**ACTION ITEM**: Below are the records. List every line holding the word "with".
__________________________________________________
Lemma map_words_lookup n src1 src2 : forall i dst j,
  (i + n <= length dst)%nat ->
  map_words op n i dst src1 src2 !!! j =
  if decide (i <= j < i + n)%nat then op (src1 !!! j) (src2 !!! j) else dst !!! j.
Proof.
  induction n as [|n IH]; intros i dst j Hl; simpl.
  - by rewrite decide_False by lia.
  - rewrite IH by (rewrite length_insert; lia). destruct (decide (i = j)) as [<-|].
    + rewrite decide_False, decide_True by lia. apply list_lookup_total_insert_eq. lia.
    + rewrite list_lookup_total_insert_ne by done. do 2 case_decide; (done || lia).
Qed.

Lemma map_words_wf n nbits src1 src2 : forall i dst,
  bitmap_wf dst nbits -> (i + n <= length src1)%nat -> (i + n <= length src2)%nat ->
  Forall is_u64 src1 -> Forall is_u64 src2 ->
  bitmap_wf (map_words op n i dst src1 src2) nbits.
Proof.
  induction n as [|n IH]; intros i dst Hd H1 H2 F1 F2; simpl; [done|].
  apply IH; [|lia|lia|done|done]. apply wf_insert; [done|]. apply op_u64; by apply Forall_lookup_total_1; [|lia].
Qed.

Lemma map_words_bit dst src1 src2 nbits i :
  bitmap_wf dst nbits -> 0 <= i < nbits ->
  bit (map_words op (longs nbits) 0 dst src1 src2) i = f (bit src1 i) (bit src2 i).
Proof.
  intros H Hi. unfold bit. rewrite map_words_lookup.
  - rewrite decide_True; [apply op_spec|]. unfold longs, BITMAP_LONG_SIZE, BITMAP_POS_IDX, BITS_PER_LONG.
    pose proof (div_up_bounds nbits 64). split; [lia|]. apply Z2Nat.inj_lt; [apply Z.div_pos; lia|nia|].
    apply Z.div_lt_upper_bound; lia.
  - destruct H as [Hl _]. unfold longs, BITMAP_LONG_SIZE, BITS_PER_LONG. pose proof (div_up_bounds nbits 64). nia.
Qed.
End Words.
(** *** Reclaiming *)

Lemma reclaim_take_ok s v (hw := reclaim_take (sh s)) : inv s v ->
  inv (s <| sh := hw.2 |> <| reclaiming := hw.1 :: reclaiming s |>) (View (tv v) [] (sv v :: rv v)).
Proof.
  intros Hi. pose proof Hi as [_ [L1 L2 L3] _ _ _ _]. apply (inv_move s v); simpl; [done|done|done| |].
  - unfold owned, cached. simpl. by rewrite concat_app.
  - split; simpl; [done|done|]. by constructor.
Qed.

Lemma collect_ok (w : shared S) fuel h l : chain (hdr w) h l -> l <> [] -> (length l <= fuel)%nat -> collect fuel h w = Some l.
Proof.
  revert h l. induction fuel as [|fuel IH]; intros h l Hc Hl Hf; [by destruct l; simpl in Hf; [|lia]|].
  destruct (chain_pos _ _ _ Hc Hl) as (Hh & k & -> & Hk). simpl in *. destruct (next_item (hdr w) h =? 0) eqn:En.
  - apply Z.eqb_eq in En. rewrite En in Hk. by apply chain_null in Hk as ->.
  - apply Z.eqb_neq in En. rewrite (IH _ k); [done|done| |lia]. by intros ->.
Qed.

Lemma concat_perm {A} (l k : list (list A)) : l ≡ₚ k -> concat l ≡ₚ concat k.
Proof.
  intros Hp. induction Hp as [|x l k _ IH|x y l|l k m _ IH1 _ IH2]; simpl; [done|by rewrite IH|solve_Permutation|by transitivity (concat k)].
Qed.

Lemma reclaim_one_ok s v k h : inv s v -> reclaiming s !! k = Some h -> h <> 0 ->
  exists h' w' l ms, rv v !! k = Some (l :: ms) /\ reclaim_one h (sh s) = Some (h', w') /\
    mags_allocated (tc w') = mags_allocated (tc (sh s)) - 1 /\
    inv (s <| sh := w' |> <| reclaiming := <[k := h']> (reclaiming s) |>) (View (tv v) (sv v) (<[k := ms]> (rv v))).
Proof.
  intros Hi Hk Hh. pose proof Hi as [[Hn Hmax] [L1 L2 L3] Hd Hz Hb Hc].
  destruct (Forall2_lookup_l _ _ _ _ _ L3 Hk) as (ms & Hms & Hp). destruct ms as [|l ms]; [done|]. destruct Hp as (_ & Hl & Hll & Hp).
  destruct (concat_at (rv v) k _ Hms) as (rest & Hr1 & Hr2 & _).
  pose (v' := View (tv v) (sv v) (<[k := ms]> (rv v))).
  assert (owned s v ≡ₚ l ++ owned s v') as Ho.
  { unfold owned, cached. simpl. rewrite (concat_perm _ _ Hr2), (concat_perm _ _ (Hr1 ms)), !concat_app. simpl. solve_Permutation. }
  rewrite Ho in Hd, Hz, Hb, Hc. apply NoDup_app in Hd as (Hd1 & Hd2 & Hd3). rewrite not_elem_of_app in Hz.
  destruct (free_ok l _ _ _ Hb Hd1) as (m & b & Ef & Hm & Hh').
  { intros x Hx. rewrite list_to_set_app_L. apply elem_of_union_l. by apply elem_of_list_to_set. }
  unfold reclaim_one, tcache_free_mag. rewrite (collect_ok _ _ _ _ Hl); [|by intros ->; simpl in Hll; lia|lia].
  cbn [mbind option_bind]. rewrite Hll, Nat.eqb_refl. simpl. rewrite Ef. cbn [mbind option_bind].
  eexists _, _, l, ms. split; [done|]. split; [done|]. split; [done|]. fold v'. simpl in *.
  assert (forall x, x ∈ owned s v' -> m x = next_item (hdr (sh s)) x) as Hag.
  { intros x Hx. apply Hm; [rewrite list_to_set_app_L; apply elem_of_union_r; by apply elem_of_list_to_set|].
    intros Hxl. by apply (Hd2 x). }
  assert (layout (s <| reclaiming := <[k := next_mag (hdr (sh s)) h]> (reclaiming s) |>) v') as HL.
  { split; simpl; [done|done|]. by apply Forall2_insert. }
  split; simpl; try done; [|by destruct Hz|..].
  - apply (layout_agree (s <| reclaiming := <[k := next_mag (hdr (sh s)) h]> (reclaiming s) |>)); simpl; try done. intros x Hx. split; [|done]. apply Hag, elem_of_app. by right.
  - rewrite list_to_set_app_L, difference_union_distr_l_L, difference_diag_L, union_empty_l_L in Hh'.
    rewrite difference_disjoint_L in Hh'; [done|]. intros x Hx1%elem_of_list_to_set Hx2%elem_of_list_to_set. by apply (Hd2 x).
  - rewrite length_app, Hll in Hc. change (length (owned _ v')) with (length (owned s v')). lia.
Qed.

(** ** Executions *)

Inductive reachable (s0 : system S) : system S -> Prop :=
| Start : reachable s0 s0
| Step s a s' : reachable s0 s -> allowed a s = true -> perform a s = Some s' -> reachable s0 s'.

Fixpoint run (l : list call) (s : system S) : option (system S) :=
  match l with [] => Some s | a :: l => if allowed a s then s ← perform a s; run l s else None end.
Lemma cache_run_reachable s0 l s s' : reachable s0 s -> run l s = Some s' -> reachable s0 s'.
Proof.
  revert s. induction l as [|a l IH]; intros s Hr; simpl; [by intros [= <-]|]. destruct (allowed a s) eqn:Ea; [|done].
  destruct (perform a s) as [s1|] eqn:Ep; [|done]. simpl. apply IH. by apply (Step s0 s a).
Qed.

Lemma at_rest_handle (s : system S) i : at_rest i s = true -> exists l, pts s !! i = Some (l, false).
Proof. unfold at_rest. destruct (pts s !! i) as [[l []]|]; [done| |done]. by exists l. Qed.

Lemma perform_ok s v a : inv s v -> allowed a s = true -> exists s' v', perform a s = Some s' /\ inv s' v'.
Proof.
  intros Hi Ha. destruct a as [i|i|i k|k x y| |k]; simpl in *.
  - destruct (at_rest_handle s i Ha) as [l Hl]. destruct (alloc_begin_ok s v i l Hi Hl) as (x & l' & w' & v' & Ex & _ & Hi').
    rewrite Hl. simpl. rewrite Ex. eauto.
  - destruct (pts s !! i) as [[l []]|] eqn:Hl; [|done|done]. destruct (refill_ok s v i l Hi Hl) as (x & l' & w' & v' & Ex & Hi').
    simpl. rewrite Ex. eauto.
  - apply andb_true_iff in Ha as [[l Hl]%at_rest_handle Hk%Nat.ltb_lt]. destruct (lookup_lt_is_Some_2 _ _ Hk) as [x Hx].
    destruct (tcache_free_ok s v i k l x Hi Hl Hx) as (l' & w' & v' & Ex & Hi').
    rewrite Hl, Hx. simpl. rewrite Ex. eauto.
  - apply Nat.ltb_lt, lookup_lt_is_Some_2 in Ha as [z Hz]. rewrite Hz. simpl. eexists _, v. split; [done|]. by apply (write_ok s v k).
  - eexists _, _. split; [done|]. by apply reclaim_take_ok.
  - destruct (reclaiming s !! k) as [h|] eqn:Hh; [|done]. apply negb_true_iff, Z.eqb_neq in Ha.
    destruct (reclaim_one_ok s v k h Hi Hh Ha) as (h' & w' & l & ms & _ & Ex & _ & Hi'). simpl. rewrite Ex. eauto.
Qed.

Lemma init_ok h mag size t b n : tcache_create mag size = Some t -> (0 < mag)%nat -> holds (next_item h) b ∅ ->
  inv (cache_init h t b n) (View (replicate n ([], [])) [] []).
Proof.
  unfold tcache_create. intros Ht Hm Hb. destruct (_ || _) eqn:E; [done|]. injection Ht as <-.
  apply orb_false_iff in E as [_ E%Nat.ltb_ge].
  assert (cached (View (replicate n ([], [])) [] []) = []) as Ec.
  { unfold cached. simpl. rewrite fmap_replicate. by induction n. }
  split; unfold owned; rewrite ?Ec; simpl; try done.
  - split; simpl; [|done|constructor]. apply Forall2_replicate. split; simpl; try done; [lia|by left].
  - apply NoDup_nil_2.
  - apply not_elem_of_nil.
Qed.

Lemma cache_reachable_inv s0 v0 s : inv s0 v0 -> reachable s0 s -> exists v, inv s v.
Proof.
  intros Hi Hr. induction Hr as [|s a s' _ [v Hv] Ha Hp]; [by exists v0|].
  destruct (perform_ok s v a Hv Ha) as (s'' & v' & Ep & Hi'). exists v'. congruence.
Qed.

(** Following the links gives the items of the layout. *)
Lemma follow_chain m h l fuel : chain m h l -> (length l <= fuel)%nat -> follow fuel (next_item m) h = l.
Proof.
  revert h fuel. induction l as [|x l IH]; intros h fuel; simpl; [by intros -> _; destruct fuel|]. intros (-> & Hx & Hc) Hf.
  destruct fuel as [|fuel]; [lia|]. simpl. apply Z.eqb_neq in Hx. rewrite Hx, (IH _ fuel); [done|done|lia].
Qed.
Lemma pool_items_ok m n h ms k : (n <= TCACHE_MAX_MAG_SIZE)%nat -> pool m n h ms -> (length ms <= k)%nat -> pool_items k m h = ms.
Proof.
  intros Hn. revert h k. induction ms as [|l ms IH]; intros h k; simpl; [by intros -> _; destruct k|]. intros (Hh & Hc & Hl & Hp) Hk.
  destruct k as [|k]; [lia|]. unfold pool_items in *. simpl. apply Z.eqb_neq in Hh. rewrite Hh. simpl. rewrite (IH _ k); [|done|lia].
  f_equal. apply follow_chain; [done|lia].
Qed.
Lemma pool_length m n h ms : pool m n h ms -> length (concat ms) = (n * length ms)%nat.
Proof. revert h. induction ms as [|l ms IH]; intros h; simpl; [lia|]. intros (_ & _ & Hl & Hp). rewrite length_app, (IH _ Hp). lia. Qed.
Lemma threads_items m n ts vs : (n <= TCACHE_MAX_MAG_SIZE)%nat -> Forall2 (thread_ok m n) ts vs ->
  (fun t => mag_items m (loaded t.1) ++ mag_items m (previous t.1)) <$> ts = mags <$> vs.
Proof.
  intros Hn Hf. induction Hf as [|t v ts vs [T1 T2 T3 T4 T5 T6 T7] _ IH]; [done|]. rewrite !fmap_cons, IH. f_equal. unfold mag_items, mags.
  rewrite (follow_chain m (loaded t.1) v.1), (follow_chain m (previous t.1) v.2); try done; [|lia]. destruct T6 as [-> | ->]; simpl; lia.
Qed.
Lemma cached_items_ok s v : inv s v -> cached_items s = cached v.
Proof.
  intros [[Hn Hmax] [L1 L2 L3] _ _ _ Hc]. unfold owned, cached in Hc. rewrite !length_app in Hc. unfold cached_items, cached. rewrite (threads_items _ _ _ _ Hmax L1). f_equal.
  set (k := Z.to_nat _). assert (forall h ms, pool (hdr (sh s)) (mag_size (tc (sh s))) h ms -> (length (concat ms) <= length (concat (sv v)) + length (concat (concat (rv v))))%nat ->
    pool_items k (hdr (sh s)) h = ms) as Hpool.
  { intros h ms Hp Hle. apply (pool_items_ok _ (mag_size (tc (sh s)))); [done|done|]. rewrite (pool_length _ _ _ _ Hp) in Hle. unfold k. nia. }
  rewrite (Hpool _ _ L2) by lia. f_equal. f_equal. f_equal. assert (forall ms, ms ∈ rv v -> (length (concat ms) <= length (concat (concat (rv v))))%nat) as Hle.
  { clear. induction (rv v) as [|x l IH]; intros ms; [by intros ?%not_elem_of_nil|]. simpl. rewrite concat_app, length_app. intros [->|H%IH]%elem_of_cons; lia. }
  assert (forall h ms, pool (hdr (sh s)) (mag_size (tc (sh s))) h ms -> ms ∈ rv v -> pool_items k (hdr (sh s)) h = ms) as Hall.
  { intros h ms Hp Hin. apply Hpool; [done|]. specialize (Hle ms Hin). lia. }
  clear -L3 Hall. induction L3 as [|h ms hs mss Hp _ IH]; [done|]. rewrite fmap_cons, (Hall h ms Hp) by left. f_equal. apply IH.
  intros h' ms' Hp' Hin. apply Hall; [done|by right].
Qed.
__________________________________________________
**SOLUTION TO THE PROBLEM**:
  - rewrite length_app, Hll in Hc. change (length (owned _ v')) with (length (owned s v')). lia.
  match l with [] => Some s | a :: l => if allowed a s then s ← perform a s; run l s else None end.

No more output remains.